Supplied records –

(** C7: for a correlation request [analyze_cross_agent] succeeds with a
    [correlations] dict computed from the agent names alone: every two
    distinct agents of the request have an entry (under the key of the
    one listed first), and every entry is the constant record
    [0.75 / 0.001 / "positive"] under the key of two positions of the
    list. *)
Theorem cross_agent_correlations_are_mock (request : CrossAgentAnalysis)
    (now : string) :
  analysis_type request = "correlation" ->
  exists cs,
    analyze_cross_agent request now
    = Return (CrossAgentSuccess
                {| res_analysis_type := "correlation";
                   res_agents := agents request;
                   res_metrics := metrics request;
                   correlations := Some cs;
                   anomalies := None; trends := None |} now) /\
    cs = correlate (agents request) ∅ /\
    (forall a b, a ∈ agents request -> b ∈ agents request -> a <> b ->
       cs !! pair_key a b = Some mock_correlation \/
       cs !! pair_key b a = Some mock_correlation) /\
    (forall k v, cs !! k = Some v ->
       correlation_coefficient v = PyNum.Dec 75 2 /\
       p_value v = PyNum.Dec 1 3 /\
       relationship v = "positive" /\
       exists i j a b, (i < j)%nat /\ agents request !! i = Some a /\
                       agents request !! j = Some b /\ k = pair_key a b).
Proof.
  intros Htype. exists (correlate (agents request) ∅).
  split; [|split; [reflexivity|split]].
  - unfold analyze_cross_agent. rewrite Htype. reflexivity.
  - intros a b Ha Hb Hab.
    apply list_elem_of_lookup in Ha as [i Hi].
    apply list_elem_of_lookup in Hb as [j Hj].
    destruct (Nat.lt_trichotomy i j) as [Hlt|[->|Hgt]].
    + left. apply (correlate_hit _ _ i j); assumption.
    + congruence.
    + right. apply (correlate_hit _ _ j i); assumption.
  - intros k v Hk.
    apply correlate_values in Hk as [Hk|(-> & Hpos)].
    + rewrite lookup_empty in Hk. discriminate.
    + repeat split; try reflexivity. exact Hpos.
Qed.
End CrossAgent.

(** [cross_agent_correlations_are_mock] at a request naming three agents. *)
Lemma cross_agent_correlations_are_mock_witness :
  let request :=
    {| Unified.analysis_type := "correlation";
       Unified.agents := ["claudia"; "maya"; "kalaw"];
       Unified.metrics := ["latency"]; Unified.parameters := None |} in
  exists cs,
    Unified.analyze_cross_agent request "2024-01-15T14:30:00"
    = Py.Return
        (Unified.CrossAgentSuccess
           {| Unified.res_analysis_type := "correlation";
              Unified.res_agents := ["claudia"; "maya"; "kalaw"];
              Unified.res_metrics := ["latency"];
              Unified.correlations := Some cs;
              Unified.anomalies := None; Unified.trends := None |}
           "2024-01-15T14:30:00") /\
    cs !! "claudia_vs_kalaw" = Some Unified.mock_correlation /\
    cs !! "kalaw_vs_claudia" = None.
Proof.
  intros request.
  destruct (cross_agent_correlations_are_mock request "2024-01-15T14:30:00"
              eq_refl) as (cs & Hrun & Hcs & _ & _).
  exists cs. split; [exact Hrun|]. rewrite Hcs. split; vm_compute; reflexivity.
Defined.

(* ===================================================================== *)
(** * Properties: the demo search *)
(* ===================================================================== *)

Section DemoSearch.
Import Py Demo.

(** The loop of [MockVectorStore.search] keeps, in order, the items of
    the slice that the filter does not skip. *)
Lemma search_loop_is_filter fs (items : list item) (acc : list hit) :
  foldl (fun results it =>
           if skipped fs it then results else results ++ [hit_of_item it])
        acc items
  = acc ++ map hit_of_item (List.filter (fun it => negb (skipped fs it)) items).
Proof.
  revert acc. induction items as [|it items IH]; intros acc; simpl.
  - rewrite app_nil_r. reflexivity.
  - rewrite IH. destruct (skipped fs it); simpl; [reflexivity|].
    rewrite <- app_assoc. reflexivity.
Qed.

Lemma MockVectorStore_search_is_filter store q fs l :
  MockVectorStore_search store q fs l
  = map hit_of_item
      (List.filter (fun it => negb (skipped fs it)) (slice_to (mock_data store) l)).
Proof. unfold MockVectorStore_search. apply search_loop_is_filter. Qed.

(** A slice with a bound that is not negative has at most that many
    elements. *)
Lemma slice_to_length {A} (l : list A) (n : Z) :
  (0 <= n)%Z -> (Z.of_nat (length (slice_to l n)) <= n)%Z.
Proof.
  intros Hn. unfold slice_to.
  destruct (0 <=? n)%Z eqn:E; [|apply Z.leb_gt in E; lia].
  rewrite length_take. lia.
Qed.

(** With a negative bound the slice drops elements from the end, so it
    may well hold more than [limit] elements. *)
Example slice_to_negative :
  slice_to [1; 2; 3]%nat (-1) = [1; 2]%nat /\ slice_to [1; 2; 3]%nat (-5) = [].
Proof. split; reflexivity. Qed.

Lemma filter_length_le {A} (f : A -> bool) (l : list A) :
  (length (List.filter f l) <= length l)%nat.
Proof.
  induction l as [|x l IH]; simpl; [lia|].
  destruct (f x); simpl; lia.
Qed.

(** An item that passes a filter with a non-empty agent has that agent. *)
Lemma not_skipped_agent (f : gmap string pyval) (a : string) (it : item) :
  f !! "agent" = Some (VStr a) -> a <> "" ->
  skipped (Some f) it = false -> item_agent it = Some a.
Proof.
  intros Hf Ha. unfold skipped.
  destruct (size f =? 0)%nat eqn:Hsz.
  - apply Nat.eqb_eq, map_size_empty_iff in Hsz. subst f.
    rewrite lookup_empty in Hf. discriminate.
  - rewrite Hf. simpl.
    destruct (String.eqb a "") eqn:Hempty;
      [apply String.eqb_eq in Hempty; contradiction|].
    simpl. destruct (item_agent it) as [s|]; simpl; [|discriminate].
    intros H. apply negb_false_iff, String.eqb_eq in H. congruence.
Qed.

(** The handler itself, for every bound that is not negative. *)
Lemma SearchHandler_search_bounded store q fs l elapsed :
  (0 <= l)%Z ->
  let response_ := SearchHandler_search store q fs l elapsed in
  (Z.of_nat (length (results response_)) <= l)%Z /\
  total response_ = Z.of_nat (length (results response_)) /\
  (forall f a, fs = Some f -> f !! "agent" = Some (VStr a) -> a <> "" ->
     Forall (fun r => agent r = Some a) (results response_)).
Proof.
  intros Hl. cbv zeta. unfold SearchHandler_search. cbn [results total].
  rewrite MockVectorStore_search_is_filter. split; [|split; [reflexivity|]].
  - rewrite !length_map.
    pose proof (filter_length_le (fun it => negb (skipped fs it))
                  (slice_to (mock_data store) l)).
    pose proof (slice_to_length (mock_data store) l Hl). lia.
  - intros f a -> Hf Ha. rewrite Forall_forall. intros r Hr.
    apply list_elem_of_fmap in Hr as (h & -> & Hh).
    apply list_elem_of_fmap in Hh as (it & -> & Hit).
    apply list_elem_of_In, filter_In in Hit as [_ Hkeep].
    apply negb_true_iff in Hkeep. simpl.
    apply (not_skipped_agent f a it Hf Ha Hkeep).
Qed.

(** C8: whatever body is posted to the demo app's [/tools/search], the
    reply is either a validation error (no query, or a limit outside
    1..100), or a response with at most [limit] results, whose [total] is
    the number of results, and in which every result has the agent of a
    non-empty agent filter. *)
Theorem search_results_bounded_and_filtered (store : MockVectorStore)
    (body : SearchRequestBody) (elapsed : Q) :
  let l := default 10%Z (body_limit body) in
  match search_route store body elapsed with
  | Reply200 response_ =>
      is_Some (body_query body) /\ (1 <= l <= 100)%Z /\
      (Z.of_nat (length (results response_)) <= l)%Z /\
      total response_ = Z.of_nat (length (results response_)) /\
      (forall f a, body_filters body = Some f -> filter_agent f = Some a ->
         a <> "" -> Forall (fun r => agent r = Some a) (results response_))
  | ReplyError status_code =>
      status_code = 422%Z /\
      (body_query body = None \/ ~ (1 <= l <= 100)%Z)
  end.
Proof.
  cbv zeta. unfold search_route, validate.
  destruct (body_query body) as [q|]; [|split; [reflexivity|left; reflexivity]].
  destruct (1 <=? default 10%Z (body_limit body))%Z eqn:Hlo; cbn [andb].
  - destruct (default 10%Z (body_limit body) <=? 100)%Z eqn:Hhi.
    + apply Z.leb_le in Hlo, Hhi. cbn [query filters limit].
      destruct (SearchHandler_search_bounded store q
                  (SearchFilters_dict <$> body_filters body)
                  (default 10%Z (body_limit body)) elapsed ltac:(lia))
        as (Hlen & Htot & Hag).
      split; [eexists; reflexivity|]. split; [lia|].
      split; [exact Hlen|]. split; [exact Htot|].
      intros f a Hf Hfa Ha. apply (Hag (SearchFilters_dict f) a).
      * rewrite Hf. reflexivity.
      * unfold SearchFilters_dict. rewrite lookup_insert_eq, Hfa. reflexivity.
      * exact Ha.
    + apply Z.leb_gt in Hhi. split; [reflexivity|]. right. lia.
  - apply Z.leb_gt in Hlo. split; [reflexivity|]. right. lia.
Qed.

(** The two runs of [tests/test_endpoints.py]: a filter on ["claudia"]
    with limit 5 gives the one matching entry; an empty body is refused. *)
Example test_search_with_filters :
  match search_route (MockVectorStore_init 0)
          {| body_query := Some "vector search";
             body_filters := Some {| filter_agent := Some "claudia";
                                     filter_date_range := None;
                                     filter_tags := None |};
             body_limit := Some 5%Z |} 0 with
  | Reply200 response_ =>
      map id (results response_) = ["1"] /\ total response_ = 1%Z
  | ReplyError _ => False
  end /\
  search_route (MockVectorStore_init 0)
    {| body_query := None; body_filters := None; body_limit := None |} 0
  = ReplyError 422.
Proof. split; vm_compute; [split|]; reflexivity. Qed.

(** Called directly with a negative limit, the handler returns more than
    [limit] results; the request model keeps such limits out. *)
Example handler_with_negative_limit :
  length (results (SearchHandler_search (MockVectorStore_init 0) "q" None (-1) 0))
  = 1%nat.
Proof. vm_compute. reflexivity. Qed.
End DemoSearch.

(* ===================================================================== *)
(** * Further properties: one generated transaction *)
(* ===================================================================== *)

Section TransactionFacts.
Import Synthetic SyntheticTxn.

(** X1: Every probability vector that [_generate_single_transaction] hands to
    [np.random.choice] fits its population and is a distribution: 24 hour
    weights that normalise to exact sum 1, and for every category as many
    quantity probabilities as quantities, none negative, with exact
    sum 1.  The quantity probabilities are [0.8, 0.2] for Tobacco,
    [0.7, 0.25, 0.05] for Snacks, Beverage and CSD, and [0.9, 0.1] for
    every other category. *)
Theorem transaction_draws_are_distributions (cat : string) :
  length hour_p_Q = 24%nat /\
  Forall (fun p => (0 <= p)%Q) hour_p_Q /\
  (sumQ hour_p_Q == 1)%Q /\
  length (snd (quantity_choices cat)) = length (fst (quantity_choices cat)) /\
  Forall (fun p => (0 <= dec_Q p)%Q) (snd (quantity_choices cat)) /\
  (sumQ (map dec_Q (snd (quantity_choices cat))) == 1)%Q /\
  (cat = "Tobacco" /\ quantity_choices cat = ([1; 2]%Z, [Dec 8 1; Dec 2 1])
   \/ cat ∈ ["Snacks"; "Beverage"; "CSD"] /\
      quantity_choices cat = ([1; 2; 3]%Z, [Dec 7 1; Dec 25 2; Dec 5 2])
   \/ cat <> "Tobacco" /\ (cat ∉ ["Snacks"; "Beverage"; "CSD"]) /\
      quantity_choices cat = ([1; 2]%Z, [Dec 9 1; Dec 1 1])).
Proof.
  split; [reflexivity|]. split; [repeat constructor; vm_compute; discriminate|].
  split; [vm_compute; reflexivity|].
  unfold quantity_choices.
  destruct (String.eqb cat "Tobacco") eqn:Et;
    [|destruct (bool_decide (cat ∈ ["Snacks"; "Beverage"; "CSD"])) eqn:Es];
    (split; [reflexivity|]);
    (split; [repeat constructor; vm_compute; discriminate|]);
    (split; [vm_compute; reflexivity|]).
  - left. split; [apply String.eqb_eq, Et|reflexivity].
  - right. left. split; [apply bool_decide_eq_true in Es; exact Es|reflexivity].
  - right. right. split; [apply String.eqb_neq, Et|].
    split; [apply bool_decide_eq_false in Es; exact Es|reflexivity].
Qed.

(** As doubles the hour probabilities are not negative and sum to 1 within
    numpy's tolerance. *)
Lemma hour_p_as_doubles :
  length hour_p = 24%nat /\
  forallb (fun w => negb (w <? 0)%float) hour_p = true /\
  (abs (sum_float hour_p - 1) <? 0x1p-26)%float = true.
Proof. repeat split; vm_compute; reflexivity. Qed.

(** The multipliers are the three constants of the source. *)
Lemma quantity_multiplier_cases (day weekday : Z) :
  quantity_multiplier day weekday = Dec 14 1 /\ (day = 15 \/ day = 30)%Z
  \/ quantity_multiplier day weekday = Dec 125 2 /\ day <> 15%Z /\ day <> 30%Z
  \/ quantity_multiplier day weekday = Dec 10 1 /\ day <> 15%Z /\ day <> 30%Z.
Proof.
  unfold quantity_multiplier. case_bool_decide as Hd.
  - left. split; [reflexivity|].
    apply elem_of_cons in Hd as [->|Hd]; [left; reflexivity|].
    apply elem_of_cons in Hd as [->|Hd]; [right; reflexivity|]. inversion Hd.
  - assert (day <> 15%Z /\ day <> 30%Z) as [H15 H30].
    { split; intros ->; apply Hd; [left|right; left]. }
    destruct (5 <=? weekday)%Z; [right; left|right; right]; auto.
Qed.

To do –
Within the data above, the span starting at the line containing "let l := default 10%Z (body_limit body) in" and ending at the line containing "Proof. split; vm_compute;" is to be retyped exactly, with no other lines.

Your response –
  let l := default 10%Z (body_limit body) in
  match search_route store body elapsed with
  | Reply200 response_ =>
      is_Some (body_query body) /\ (1 <= l <= 100)%Z /\
      (Z.of_nat (length (results response_)) <= l)%Z /\
      total response_ = Z.of_nat (length (results response_)) /\
      (forall f a, body_filters body = Some f -> filter_agent f = Some a ->
         a <> "" -> Forall (fun r => agent r = Some a) (results response_))
  | ReplyError status_code =>
      status_code = 422%Z /\
      (body_query body = None \/ ~ (1 <= l <= 100)%Z)
  end.
Proof.
  cbv zeta. unfold search_route, validate.
  destruct (body_query body) as [q|]; [|split; [reflexivity|left; reflexivity]].
  destruct (1 <=? default 10%Z (body_limit body))%Z eqn:Hlo; cbn [andb].
  - destruct (default 10%Z (body_limit body) <=? 100)%Z eqn:Hhi.
    + apply Z.leb_le in Hlo, Hhi. cbn [query filters limit].
      destruct (SearchHandler_search_bounded store q
                  (SearchFilters_dict <$> body_filters body)
                  (default 10%Z (body_limit body)) elapsed ltac:(lia))
        as (Hlen & Htot & Hag).
      split; [eexists; reflexivity|]. split; [lia|].
      split; [exact Hlen|]. split; [exact Htot|].
      intros f a Hf Hfa Ha. apply (Hag (SearchFilters_dict f) a).
      * rewrite Hf. reflexivity.
      * unfold SearchFilters_dict. rewrite lookup_insert_eq, Hfa. reflexivity.
      * exact Ha.
    + apply Z.leb_gt in Hhi. split; [reflexivity|]. right. lia.
  - apply Z.leb_gt in Hlo. split; [reflexivity|]. right. lia.
Qed.

(** The two runs of [tests/test_endpoints.py]: a filter on ["claudia"]
    with limit 5 gives the one matching entry; an empty body is refused. *)
Example test_search_with_filters :
  match search_route (MockVectorStore_init 0)
          {| body_query := Some "vector search";
             body_filters := Some {| filter_agent := Some "claudia";
                                     filter_date_range := None;
                                     filter_tags := None |};
             body_limit := Some 5%Z |} 0 with
  | Reply200 response_ =>
      map id (results response_) = ["1"] /\ total response_ = 1%Z
  | ReplyError _ => False
  end /\
  search_route (MockVectorStore_init 0)
    {| body_query := None; body_filters := None; body_limit := None |} 0
  = ReplyError 422.
Proof. split; vm_compute; [split|]; reflexivity. Qed.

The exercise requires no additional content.